Monday, June 15, 2020
In its opinion in the consolidated cases of Bostock v. Clayton County, the United States Supreme Court interpreted the prohibition of discrimination "because of sex" in Title VII of the 1964 Civil Rights Act, 42 U.S.C. §2000e et. seq. to include sexual and transgender identities. As we discussed in our preview, two of the consolidated cases involved sexual orientation discrimination - Altitude Express v. Zarda and Bostock v. Clayton County Board of Commissioners - while the third - R.G. & G.R. Harris Funeral Homes v. EEOC - involved gender identity.
The Court's opinion, authored by Justice Gorsuch and joined by Chief Justice Roberts, and Justices Ginsburg, Breyer, Sotomayor, and Kagan, states:
At bottom, these cases involve no more than the straightforward application of legal terms with plain and settled meanings. For an employer to discriminate against employees for being homosexual or transgender, the employer must intentionally discriminate against individual men and women in part because of sex. That has always been prohibited by Title VII’s plain terms—and that “should be the end of the analysis.”
After considering and rejecting the employers' arguments, the opinion concludes:
Some of those who supported adding language to Title VII to ban sex discrimination may have hoped it would derail the entire Civil Rights Act. Yet, contrary to those intentions, the bill became law. Since then, Title VII’s effects have unfolded with far-reaching consequences, some likely beyond what many in Congress or elsewhere expected.
But none of this helps decide today’s cases. Ours is a society of written laws. Judges are not free to overlook plain statutory commands on the strength of nothing more than suppositions about intentions or guesswork about expectations. In Title VII, Congress adopted broad language making it illegal for an employer to rely on an employee’s sex when deciding to fire that employee. We do not hesitate to recognize today a necessary consequence of that legislative choice: An employer who fires an individual merely for being gay or transgender defies the law.
The judgments of the Second and Sixth Circuits in Nos. 17–1623 and 18–107 are affirmed. The judgment of the Eleventh Circuit in No. 17–1618 is reversed, and the case is remanded for further proceedings consistent with this opinion.
The Court's opinion is 33 pages or so and there are no concurring opinions. Justice Alito's dissent, joined by Justice Thomas, weighs in at over 100 pages including its appendices. There is another dissenting opinion by Justice Kavanaugh, at a more modest 27 pages.

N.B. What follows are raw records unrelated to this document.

(* ===== verification/RaftSafety.v ===== *)
(** * Safety of a cluster of Raft peers

    A cluster of peers that take no snapshots follows the machine of
    [Replication], whatever the network loses, delays or reorders.  So the logs
    of its peers match, a leader has every committed entry of the earlier terms,
    and no two peers ever apply different commands at one index. *)

From S2P Require Import Prelude LabGob Persister Raft RaftLog RaftState Voting RaftElection Replication.

Section safety.
Context {Cmd : Type} `{!Gob (PersistentState Cmd)}.
Implicit Types (rf : Raft Cmd) (c : Cluster Cmd) (s : RState (RaftLogEntry Cmd)) (l : list (RaftLogEntry Cmd)).

(** ** Peers, messages and the machine *)

(** [l] is known to be part of the log of [t]'s leader, if there is one. *)
Definition heard (n : Z) s (t : Z) l : Prop :=
  safe Term n s t l ∨ ∃ r, reigns s !! t = Some r ∧ l `prefix_of` written r.

Record peer_ok (n : Z) s (i : Z) rf : Prop := {
  po_inv : inv rf;
  po_me : me rf = i ∧ npeers rf = n ∧ snapshotMsg rf = ApplyMsg0;
  po_snap : SnapshotLastIncludedIndex rf = 0 ∧ SnapshotLastIncludedTerm rf = 0;
  po_heard : LeaderTerm rf <= CurrentTerm rf;
  po_commit : 0 <= CommitIndex rf <= zlen (Logs rf);
  po_safe : safe Term n s (CurrentTerm rf) (take (Z.to_nat (CommitIndex rf)) (Logs rf));
  po_new : LeaderTerm rf = CurrentTerm rf → 0 <= LastNewEntryIndex rf <= zlen (Logs rf) ∧
    heard n s (CurrentTerm rf) (take (Z.to_nat (LastNewEntryIndex rf)) (Logs rf));
  po_match : ∀ r j m, reigns s !! CurrentTerm rf = Some r → ruler r = i → index (MatchIndex rf) j = Some m →
    m <= 0 ∨ ∃ k, m <= Z.of_nat k ∧ (j, CurrentTerm rf, k) ∈ agreed s;
}.

(** The requests of a leader: a part of its log, and a commit index below which
    its log is committed.  Without snapshots InstallSnapshot carries nothing. *)
Definition rpc_rel (n : Z) s (src : Z) (m : Rpc Cmd) : Prop :=
  match m with
  | CallAppendEntries server args => ∃ r (p k : nat), reigns s !! ae_Term args = Some r ∧
      ruler r = src ∧ server ≠ src ∧ ae_PrevLogIndex args = Z.of_nat p ∧
      contiguous (ae_PrevLogIndex args) (ae_Entries args) ∧
      take p (written r) ++ ae_Entries args `prefix_of` written r ∧ (p <= length (written r))%nat ∧
      ((0 < p)%nat → Term <$> written r !! pred p = Some (ae_PrevLogTerm args)) ∧
      ae_LeaderCommit args = Z.of_nat k ∧ (k <= length (written r))%nat ∧
      safe Term n s (ae_Term args) (take k (written r))
  | CallInstallSnapshot server args => is_LastIncludedIndex args = 0
  | CallRequestVote _ _ => False
  end.

(** A successful reply of the request's own term is an agreement. *)
Definition ack_rel s (a : Ack Cmd) : Prop :=
  match a with
  | AckAppendEntries src server args reply =>
    aer_Success reply = true → aer_Term reply = ae_Term args →
    ∃ k, ae_PrevLogIndex args + zlen (ae_Entries args) = Z.of_nat k ∧ (server, ae_Term args, k) ∈ agreed s
  | AckInstallSnapshot src server args reply => is_LastIncludedIndex args = 0
  end.

Definition plog rf : Z * list (RaftLogEntry Cmd) := (CurrentTerm rf, Logs rf).

Record Rel (n : Z) c s : Prop := {
  rl_logs : logs s = plog <$> nodes c;
  rl_peer : ∀ i rf, nodes c !! i = Some rf → peer_ok n s i rf;
  rl_loops : ∀ i t, (i, t) ∈ loops c ↔ ∃ r, reigns s !! t = Some r ∧ ruler r = i;
  rl_net : ∀ m, m ∈ net c → rpc_rel n s m.1 m.2;
  rl_acks : ∀ a, a ∈ acks c → ack_rel s a;
  rl_elections : ∀ k el, elections c !! k = Some el → ∃ l, (cand el, eterm el, l) ∈ stood s ∧
    rv_LastLogIndex (el_args el) = zlen l ∧ rv_LastLogTerm (el_args el) = lastTerm Term l ∧
    ((cand el, eterm el) ∈ loops c → done el = true);
  rl_unique : ∀ k k' el el', elections c !! k = Some el → elections c !! k' = Some el' →
    cand el = cand el' → eterm el = eterm el' → k = k';
  rl_cast : ∀ j t i, (j, t, i) ∈ cast c → ∃ l, (j, t, i, l) ∈ given s;
}.

(** What [peer_ok] looks at. *)
Definition safety_view rf :=
  (CurrentTerm rf, log_view rf, CommitIndex rf, (LeaderTerm rf, LastNewEntryIndex rf), MatchIndex rf, (me rf, npeers rf, snapshotMsg rf)).

Lemma peer_ok_view n s i rf rf' : peer_ok n s i rf → safety_view rf' = safety_view rf → inv rf' → peer_ok n s i rf'.
Proof.
  intros [] [= E1 E2 E3 E4 E5 E6 E7 E8 E9 E10 E11] W. split; rewrite ?E1, ?E2, ?E3, ?E4, ?E5, ?E6, ?E7, ?E8, ?E9, ?E10, ?E11; done.
Qed.

Lemma heard_extends n s s' t t' l : extends s s' → heard n s t l → t = t' → heard n s' t' l.
Proof.
  intros X [HS|(r & Hr & Hl)] <-; [left; by eapply safe_extends|right].
  destruct (ex_grows _ _ X _ _ Hr) as (r' & Hr' & _ & _ & Hw). exists r'. split; [done|by trans (written r)].
Qed.

Lemma heard_reign n s t l r :
  0 < n → RInv Term n s → heard n s t l → reigns s !! t = Some r → l `prefix_of` written r.
Proof.
  intros Hn I [HS|(r' & Hr' & Hl)] Hr; [by eapply safe_in_reign|]. by assert (r' = r) as -> by congruence.
Qed.

Lemma peer_ok_extends n s s' i rf :
  extends s s' →
  (∀ r', reigns s' !! CurrentTerm rf = Some r' → ruler r' = i → ∃ r, reigns s !! CurrentTerm rf = Some r ∧ ruler r = i) →
  peer_ok n s i rf → peer_ok n s' i rf.
Proof.
  intros X Hr [W ? ? ? ? HS HN HM]. split; try done.
  - by eapply safe_extends.
  - intros HL. destruct (HN HL) as [? ?]. split; [done|]. by eapply heard_extends.
  - intros r' j m Hr' Hru Hm. destruct (Hr r' Hr' Hru) as (r & Hr0 & Hru0).
    destruct (HM r j m Hr0 Hru0 Hm) as [|(k & ? & ?)]; [by left|right]. exists k. split; [done|by apply X].
Qed.

Lemma rpc_rel_extends n s s' src m : extends s s' → rpc_rel n s src m → rpc_rel n s' src m.
Proof.
  intros X. destruct m as [server args| |]; cbn; try done.
  intros (r & p & k & Hr & Hru & Hne & Hp & Hcon & Hpre & Hpl & Hpt & Hk & Hkl & HS).
  destruct (ex_grows _ _ X _ _ Hr) as (r' & Hr' & Hru' & _ & Hw). pose proof (prefix_length _ _ Hw).
  exists r', p, k. rewrite (prefix_take_mono p (written r) (written r')) by done.
  rewrite (prefix_take_mono k (written r) (written r')) by done.
  split_and!; try done; [congruence|by trans (written r)|lia| |lia|by eapply safe_extends].
  intros H0. rewrite (prefix_lookup_eq (written r) (written r')); [auto|done|lia].
Qed.

Lemma ack_rel_extends s s' a : extends s s' → ack_rel s a → ack_rel s' a.
Proof.
  intros X. destruct a as [src server args reply|]; cbn; [|done]. intros H Hs Ht.
  destruct (H Hs Ht) as (k & ? & ?). exists k. split; [done|by apply X].
Qed.

(** No reign begins or changes hands. *)
Definition same_rulers s s' : Prop := ∀ t, ruler <$> reigns s' !! t = ruler <$> reigns s !! t.

Lemma same_rulers_back s s' t r' :
  same_rulers s s' → reigns s' !! t = Some r' → ∃ r, reigns s !! t = Some r ∧ ruler r = ruler r'.
Proof.
  intros HR Hr'. specialize (HR t). rewrite Hr' in HR. cbn in HR. symmetry in HR. by apply fmap_Some in HR as (r & ? & ?); eauto.
Qed.

(** One peer changes, and the machine with it. *)
Lemma Rel_set n c s s' i rf' :
  Rel n c s → extends s s' → same_rulers s s' → logs s' = <[i := plog rf']> (logs s) → peer_ok n s' i rf' →
  Rel n (set_node i rf' c) s'.
Proof.
  intros R X HR HL HP. split; cbn.
  - by rewrite HL, (rl_logs _ _ _ R), fmap_insert.
  - intros j rf [[<- <-]|[_ Hj]]%lookup_insert_Some; [done|].
    eapply peer_ok_extends; [done| |by eapply (rl_peer _ _ _ R)].
    intros r' Hr' <-. by eapply same_rulers_back.
  - intros j t. rewrite (rl_loops _ _ _ R). split; intros (r & Hr & <-).
    + destruct (ex_grows _ _ X _ _ Hr) as (r' & ? & ? & _). eauto.
    + by eapply same_rulers_back.
  - intros m Hm. eapply rpc_rel_extends; [done|]. by apply (rl_net _ _ _ R).
  - intros a Ha. eapply ack_rel_extends; [done|]. by apply (rl_acks _ _ _ R).
  - intros k el Hel. destruct (rl_elections _ _ _ R _ _ Hel) as (l & ? & ? & ? & ?). exists l.
    split_and!; [by apply X|done..].
  - apply (rl_unique _ _ _ R).
  - intros j t d Hd. destruct (rl_cast _ _ _ R _ _ _ Hd) as (l & ?). exists l. by apply X.
Qed.

Lemma extends_refl s : extends s s.
Proof. split; eauto. Qed.

Lemma Rel_quiet n c s i rf rf' :
  Rel n c s → nodes c !! i = Some rf → plog rf' = plog rf → peer_ok n s i rf' → Rel n (set_node i rf' c) s.
Proof.
  intros R Hi Hp HP. apply (Rel_set n c s s); [done|apply extends_refl|done| |done].
  rewrite Hp, insert_id; [done|]. by rewrite (rl_logs _ _ _ R), lookup_fmap, Hi.
Qed.

Lemma Rel_messages n c s ms as' :
  Rel n c s → (∀ m, m ∈ ms → rpc_rel n s m.1 m.2) → (∀ a, a ∈ as' → ack_rel s a) →
  Rel n (c <| net := ms |> <| acks := as' |>) s.
Proof. intros R Hm Ha. split; try apply R; done. Qed.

It is the dissenting opinions that provide the constitutional law perspective to the Court's statutory interpretation decision: both claim that the Court is violating separation of powers. Justice Alito begins his lengthy dissent by stating:
There is only one word for what the Court has done today: legislation. The document that the Court releases is in the form of a judicial opinion interpreting a statute, but that is deceptive.
And the Court's most recently appointed Justice, Kavanaugh, begins in a similar vein:
Like many cases in this Court, this case boils down to one fundamental question: Who decides?
Kavanaugh concludes that it should not be the Court's decision, but does expound on why the Court's interpretation regarding "sex" is incorrect.
Congress could, of course, amend Title VII to exclude LGBTQ identities. But the momentum in Congress has tilted in the direction of inclusion, a step which would now be redundant.
As for the connections between Title VII and the Equal Protection Clause and the definitions of "sex" and protection for LGBTQ individuals, these arise in the dissenting opinions. Alito's dissent worries that the Title VII interpretation will "exert a gravitational pull in constitutional cases," so that LGBTQ identities will be afforded the heightened scrutiny standard applicable to sex/gender. For his part, Kavanaugh's dissent stresses that in the Court's discussions of sexual orientation in equal protection doctrine, the Court did not consider sexual orientation part of sex discrimination.
Additionally, all of the opinions raise the First Amendment free exercise of religion specter. The Court's majority states that "worries about how Title VII may intersect with religious liberties are nothing new; they even predate the statute’s passage," but that issue is for another day:
So while other employers in other cases may raise free exercise arguments that merit careful consideration, none of the employers before us today represent in this Court that compliance with Title VII will infringe their own religious liberties in any way.
For Alito dissenting, his views are similar to his views in the same-sex marriage cases. He states here that the " position that the Court now adopts will threaten freedom of religion, freedom of speech, and personal privacy and safety. No one should think that the Court’s decision represents an unalloyed victory for individual liberty."